3 August, 1999

Aloha from UH (The University of Hawaii--Manoa), It has been a quiet, yet busy day. I spent the latter part of the morning looking for a salmon fish head. I went first to my local grocery store. They had heads for only $.25 that were almost as large as my own; they were ahi, which is Hawaiian for yellow fin tuna. Finally I found a salmon head that was reasonable is size. This time I took photos and drew pictures to help me memorize the location of the otoliths. Happily I found all three this time, but because the head had been frozen; the smaller structures had recrystallized into another form of calcium carbonate distorting the shape somewhat. Aragonite is one form and Calcite is the second.

I then spent part of my day reading some journals that Dr. Radke had written on some of the research he has already done on charr. I believe I mentioned that rings grow on the otoliths, much like the rings of tree. It is believed that these rings are deposited daily. The experiment they performed was to rear charr for a set time period under different temperature and feeding regimes to see if the incrementation of the rings occurred daily. They found that at 7 degrees Centigrade and daily feeding this was true, but if the temperature was lowered to 1 or 3 degrees Centigrade or the food supply was limited the incrementation would fluctuate.

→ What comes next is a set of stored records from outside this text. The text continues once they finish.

(** ** The script monad and the file system *)

Lemma seq_emit {A} (e : event) (m : M A) (w : world) :
  (emit e ;; m) w = m (World (fs w) (log w ++ [e])).
Proof. reflexivity. Qed.

Lemma bind_ok {A B} (m : M A) (k : A -> M B) (w w' : world) (a : A) :
  m w = (Ok a, w') -> (let* x := m in k x) w = k a w'.
Proof. intros H. unfold mbind. rewrite H. reflexivity. Qed.

Lemma bind_throw {A B} (m : M A) (k : A -> M B) (w w' : world) (e : error) :
  m w = (Throw e, w') -> (let* x := m in k x) w = (Throw e, w').
Proof. intros H. unfold mbind. rewrite H. reflexivity. Qed.

Lemma bind_ext_on {A B} (m : M A) (k1 k2 : A -> M B) (w : world) :
  (forall a w1, m w = (Ok a, w1) -> k1 a w1 = k2 a w1) ->
  (let* x := m in k1 x) w = (let* x := m in k2 x) w.
Proof.
  intros H. unfold mbind. destruct (m w) as [[a| | |] w1]; try reflexivity.
  apply H. reflexivity.
Qed.

Lemma putFile_ok (p : path) (c : content) (w : world) :
  Fs.isDir (fs w) p = false ->
  Fs.isDir (fs w) (dirname p) = true ->
  Fs.putFile p c w = (Ok tt, World (<[p := File c]> (fs w)) (log w)).
Proof.
  intros Hfile Hparent. unfold Fs.putFile, mbind, getFs, setFs.
  rewrite Hfile, Hparent. reflexivity.
Qed.

Lemma rm_exists (p : path) (w : world) :
  Fs.exists_ (fs w) p = true ->
  Fs.rm p w = (Ok tt, World (Fs.removeTree p (fs w)) (log w ++ [EvRm p])).
Proof.
  intros H. unfold Fs.rm. rewrite seq_emit. unfold mbind, getFs, setFs. simpl.
  rewrite H. reflexivity.
Qed.

Lemma rm_missing (p : path) (w : world) :
  Fs.exists_ (fs w) p = false ->
  Fs.rm p w = (Throw (IOError "ENOENT" (Js.join "/" p)), World (fs w) (log w ++ [EvRm p])).
Proof.
  intros H. unfold Fs.rm. rewrite seq_emit. unfold mbind, getFs, throw. simpl.
  rewrite H. reflexivity.
Qed.

Lemma mkdir_ok (p : path) (w : world) :
  Fs.exists_ (fs w) p = false ->
  Fs.isDir (fs w) (dirname p) = true ->
  Fs.mkdir p w = (Ok tt, World (<[p := Dir]> (fs w)) (log w ++ [EvMkdir p])).
Proof.
  intros H1 H2. unfold Fs.mkdir. rewrite seq_emit. unfold mbind, getFs, setFs. simpl.
  rewrite H1, H2. reflexivity.
Qed.

Lemma writeFile_ok (p : path) (c : content) (w : world) :
  Fs.isDir (fs w) p = false ->
  Fs.isDir (fs w) (dirname p) = true ->
  Fs.writeFile p c w =
    (Ok tt, World (<[p := File c]> (fs w)) (log w ++ [EvWriteFile p])).
Proof.
  intros H1 H2. unfold Fs.writeFile. rewrite seq_emit.
  rewrite putFile_ok by assumption. reflexivity.
Qed.

Lemma catch_ok {A} (m : M A) (k : error -> M A) (w w' : world) (a : A) :
  m w = (Ok a, w') -> catch m k w = (Ok a, w').
Proof. intros H. unfold catch. rewrite H. reflexivity. Qed.

Lemma catch_throw {A} (m : M A) (k : error -> M A) (w w' : world) (e : error) :
  m w = (Throw e, w') -> catch m k w = k e w'.
Proof. intros H. unfold catch. rewrite H. reflexivity. Qed.


(** Extraction reads and writes the file system only: the log is carried
    along. *)
Lemma extractEntry_log (dest : path) (e : zipEntry) (f : gmap path node)
    (l : list event) :
  exists r f',
    forall l', Archive.extractEntry dest e (World f l') = (r, World f' l').
Proof.
  unfold Archive.extractEntry, mbind, getFs, setFs, throw. simpl.
  destruct e.2 as [data|].
  - destruct (Fs.mkdirs _ f) as [f'|]; [|eauto].
    destruct (Fs.exists_ f' _); eauto.
  - destruct (Fs.mkdirs _ f) as [f'|]; eauto.
Qed.

Lemma forEach_extract_log (dest : path) (entries : list zipEntry) :
  forall (f : gmap path node),
  exists r f',
    forall l', forEach (Archive.extractEntry dest) entries (World f l') = (r, World f' l').
Proof.
  induction entries as [|e entries IH]; intros f.
  - exists (Ok tt), f. reflexivity.
  - destruct (extractEntry_log dest e f []) as (r & f1 & He).
    destruct r as [[]|err|k|].
    + destruct (IH f1) as (r & f2 & Hrest). exists r, f2. intros l'.
      simpl. unfold mbind. rewrite He. apply Hrest.
    + exists (Throw err), f1. intros l'. simpl. unfold mbind. rewrite He. reflexivity.
    + exists (Exit k), f1. intros l'. simpl. unfold mbind. rewrite He. reflexivity.
    + exists Pending, f1. intros l'. simpl. unfold mbind. rewrite He. reflexivity.
Qed.

Lemma extracted_run (dest : path) (entries : list zipEntry)
    (f f' : gmap path node) (l : list event) :
  Archive.extracted dest entries f = Some f' ->
  forEach (Archive.extractEntry dest) entries (World f l) = (Ok tt, World f' l).
Proof.
  unfold Archive.extracted.
  destruct (forEach_extract_log dest entries f) as (r & f2 & Hrun).
  rewrite (Hrun []), (Hrun l). destruct r as [[]| | |]; try discriminate.
  intros [= ->]. reflexivity.
Qed.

I asked Dr. Radke about the spawning habits of the charr. He said they are different from salmon in that they do not necessarily go to saltwater as juveniles and they do not return to the freshwater to die after spawning. Some fish remain in the freshwater and some may or may not migrate on a year to year basis to the saltwater for the better food supply in the summer months. If they do migrate, they will return to freshwater when the temperature drops to 0 centigrade because unlike most arctic fish they do not have antifreeze in their blood. They will winter over in lakes where the water will not freeze to the bottom. The final part of my day I spent preparing two glass microscope slides with a small slice of cardboard sandwiched between them. Holding it firmly together is a metal frame. The cardboard will have holes punched out which will contain the otoliths that we collect.

Salmon fish head. This is the part of the fish we will be taking from the field back to the lab on the Thule air base for dissection.

Drawing of head showing otolith cavity at top upper right. At the top of the petrie dish are the small white otoliths and the surrounding tissue are below.